Дюбуа смутно надеялся, что Элизабет его спасет не тем, разумеется, что вернет к жизни, а упреком, воспоминанием, снабдив его багажом, которым он мог занять руки и действительно упокоиться, а не сгинуть. Он не сомневался, что это было в ее силах. Какая женщина не таит на мужа обиду, не сохраняет нежное воспоминание, пусть и о кратком мгновении? Какая женщина? Такая, как Элизабет. Подчинившись, отрекшись от своей воли, она сделалась нечувствительной. Никогда ее не посещала мысль поставить в упрек Дюбуа их женитьбу: она не осознавала себя замужней женщиной, да и не была ею на самом деле. Дюбуа был инструментом Божьей воли, простым средством, а не человеком. А раз так, то что же на него сердиться? Она не обращала на него внимания.

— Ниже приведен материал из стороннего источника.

Lemma mk3_units_added_or_reported_witness :
  Mk3.max_id Example2.mk3_vars3
  = Mk3.max_id Example2.mk3_vars + Z.of_nat (length Example2.mk3_units)
  /\ Mk3.max_rel_id Example2.mk3_vars3
     = Mk3.max_rel_id Example2.mk3_vars + Z.of_nat (length Example2.mk3_units)
  /\ Example2.mk3_out3
     = ([] ++ map (fun u => Mk3.NoRelationshipFor (ET.get "id" u))
                (List.filter (fun u => negb (mk3_resolves Example2.mk3_rels2 u))
                   Example2.mk3_units))%list
  /\ exists news_s news_r,
       extends (Mk3.slide_id_list1 Example2.mk3_vars)
         (Mk3.slide_id_list1 Example2.mk3_vars3) news_s
       /\ extends (Mk3.rels_root1 Example2.mk3_vars)
            (Mk3.rels_root1 Example2.mk3_vars3) news_r
       /\ length news_s = length news_r
       /\ map (ET.get "Target") news_r
          = map Some (omap (mk3_unit_target Example2.mk3_rels2) Example2.mk3_units)
       /\ Forall (fun e => ET.get "Type" e = Some Mk3.slide_rel_type) news_r.
Proof.
  apply (mk3_units_added_or_reported Example.pns Example2.mk3_rels2 Example2.mk3_units
           Example2.mk3_vars Example2.mk3_vars3 [] Example2.mk3_out3).
  vm_compute. reflexivity.
Defined.

Lemma mk3_other_relationships_merged_witness :
  Example2.mk3_out3 = Example2.mk3_out3
  /\ Mk3.slide_id_list1 Example2.mk3_vars4 = Mk3.slide_id_list1 Example2.mk3_vars3
  /\ exists news,
       extends (Mk3.rels_root1 Example2.mk3_vars3) (Mk3.rels_root1 Example2.mk3_vars4) news
       /\ Mk3.max_rel_id Example2.mk3_vars4
          = Mk3.max_rel_id Example2.mk3_vars3 + Z.of_nat (length news)
       /\ map (ET.get "Id") news
          = map (fun i : nat =>
                   Some ("rId" ++ Py.str (Mk3.max_rel_id Example2.mk3_vars3 + Z.of_nat i)))
                (seq 1 (length news))
       /\ (forall rel,
              In rel (ET.findall_desc (ET.has_attr "Id") Example2.mk3_rels2) ->
              ET.get "Type" rel <> Some Mk3.slide_rel_type ->
              exists e, In e (ET.findall_desc (ET.has_attr "Target")
                                (Mk3.rels_root1 Example2.mk3_vars4))
                        /\ rel_key e = rel_key rel)
       /\ (forall new, In new news ->
              (exists rel,
                  In rel (ET.findall_desc (ET.has_attr "Id") Example2.mk3_rels2)
                  /\ rel_key new = rel_key rel
                  /\ ET.get "Type" rel <> Some Mk3.slide_rel_type)
              /\ forall e, In e (ET.findall_desc (ET.has_attr "Target")
                                   (Mk3.rels_root1 Example2.mk3_vars3)) ->
                           rel_key e <> rel_key new)
       /\ List.NoDup (map rel_key news).
Proof.
  apply (mk3_other_relationships_merged
           (ET.findall_desc (ET.has_attr "Id") Example2.mk3_rels2)
           Example2.mk3_vars3 Example2.mk3_vars4 Example2.mk3_out3 Example2.mk3_out3).
  vm_compute. reflexivity.
Defined.

End Mk3Examples.

(* ===================================================================== *)
(** * mk3.py: the documents it writes *)
(* ===================================================================== *)

Section Mk3Documents.

(** The ids step 3 hands out: a unit that is passed over keeps its
    numbers. *)
Lemma mk3_slides_loop_ids ns rels_root2 units : forall v v' out out',
  Mk3.slides_loop ns rels_root2 v units out = Mk3.Ok v' out' ->
  exists (ks : list nat) news_s news_r,
    StronglySorted lt ks
    /\ Forall (fun i => (1 <= i <= length units)%nat) ks
    /\ extends (Mk3.slide_id_list1 v) (Mk3.slide_id_list1 v') news_s
    /\ extends (Mk3.rels_root1 v) (Mk3.rels_root1 v') news_r
    /\ map (ET.get "id") news_s
       = map (fun k => Some (Py.str k)) (ids_from (Mk3.max_id v) ks)
    /\ map (ET.get "Id") news_r
       = map (fun k => Some ("rId" ++ Py.str k)) (ids_from (Mk3.max_rel_id v) ks)
    /\ Mk3.max_rel_id v' = Mk3.max_rel_id v + Z.of_nat (length units).
Proof.
  induction units as [|u rest IH]; intros v v' out out'; cbn [Mk3.slides_loop length].
  - intros [<- <-]%mk3_ret_Ok. exists [], [], [].
    split; [constructor|]. split; [constructor|].
    split; [apply extends_refl|]. split; [apply extends_refl|].
    split; [reflexivity|]. split; [reflexivity|lia].
  - intros (v1 & out1 & Hstep & Hloop)%mk3_bind_Ok.
    apply mk3_slide_step_inv in Hstep as (Hm1 & Hr1 & Hcase).
    destruct (IH _ _ _ _ Hloop)
      as (ks & news_s & news_r & Hs & Hb & Hes & Her & Hsi & Hri & Hmax).
    assert (Hshift : forall m l, ids_from (m + 1) l = ids_from m (map S l)).
    { intros m l. unfold ids_from. rewrite map_map. apply map_ext. intros i. lia. }
    rewrite Hm1, Hshift in Hsi. rewrite Hr1, Hshift in Hri.
    assert (Hb' : Forall (fun i => (1 <= i <= S (length rest))%nat) (map S ks)).
    { apply List.Forall_forall. intros x (y & <- & Hy)%in_map_iff.
      pose proof (proj1 (List.Forall_forall _ _) Hb y Hy). simpl in *. lia. }
    destruct (mk3_unit_target rels_root2 u) as [t|].
    + destruct Hcase as (_ & new_slide & new_rel & El & Er & Hid & _ & Hrid & _).
      rewrite El in Hes. rewrite Er in Her.
      exists (1%nat :: map S ks), (new_slide :: news_s), (new_rel :: news_r).
      split.
      { constructor; [apply sorted_shift, Hs|].
        apply List.Forall_forall. intros x (y & <- & Hy)%in_map_iff.
        pose proof (proj1 (List.Forall_forall _ _) Hb y Hy). simpl in *. lia. }
      split; [constructor; [lia|exact Hb']|].
      split; [apply extends_append_then, Hes|]. split; [apply extends_append_then, Her|].
      unfold ids_from in *. cbn [map]. rewrite Hid, Hrid, Hsi, Hri.
      split; [reflexivity|]. split; [reflexivity|lia].
    + destruct Hcase as (_ & El & Er). rewrite El in Hes. rewrite Er in Her.
      exists (map S ks), news_s, news_r.
      split; [apply sorted_shift, Hs|]. split; [exact Hb'|]. split; [exact Hes|].
      split; [exact Her|]. split; [exact Hsi|]. split; [exact Hri|lia].
Qed.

Элизабет была так равнодушна к своему телу, что отдавалась мужу, можно сказать, добровольно, наверное, даже с еле заметной, напоминавшей материнскую, жалостью, свойственной некоторым холодным женщинам. Конечно, именно жалость — самое светлое чувство, какое она испытывала к Дюбуа. Жалости, однако, было недостаточно, чтобы вернуть его к жизни. Элизабет держала мужа за руку, подавала снадобье, говорила «не волнуйтесь», он же, наоборот, желал волнений, желал задавать вопросы, мучить себя, испытать боль хотя бы один-единственный раз перед смертью, потому что чувство боли было единственным человеческим чувством, единственным человеческим опытом, пока ему доступным.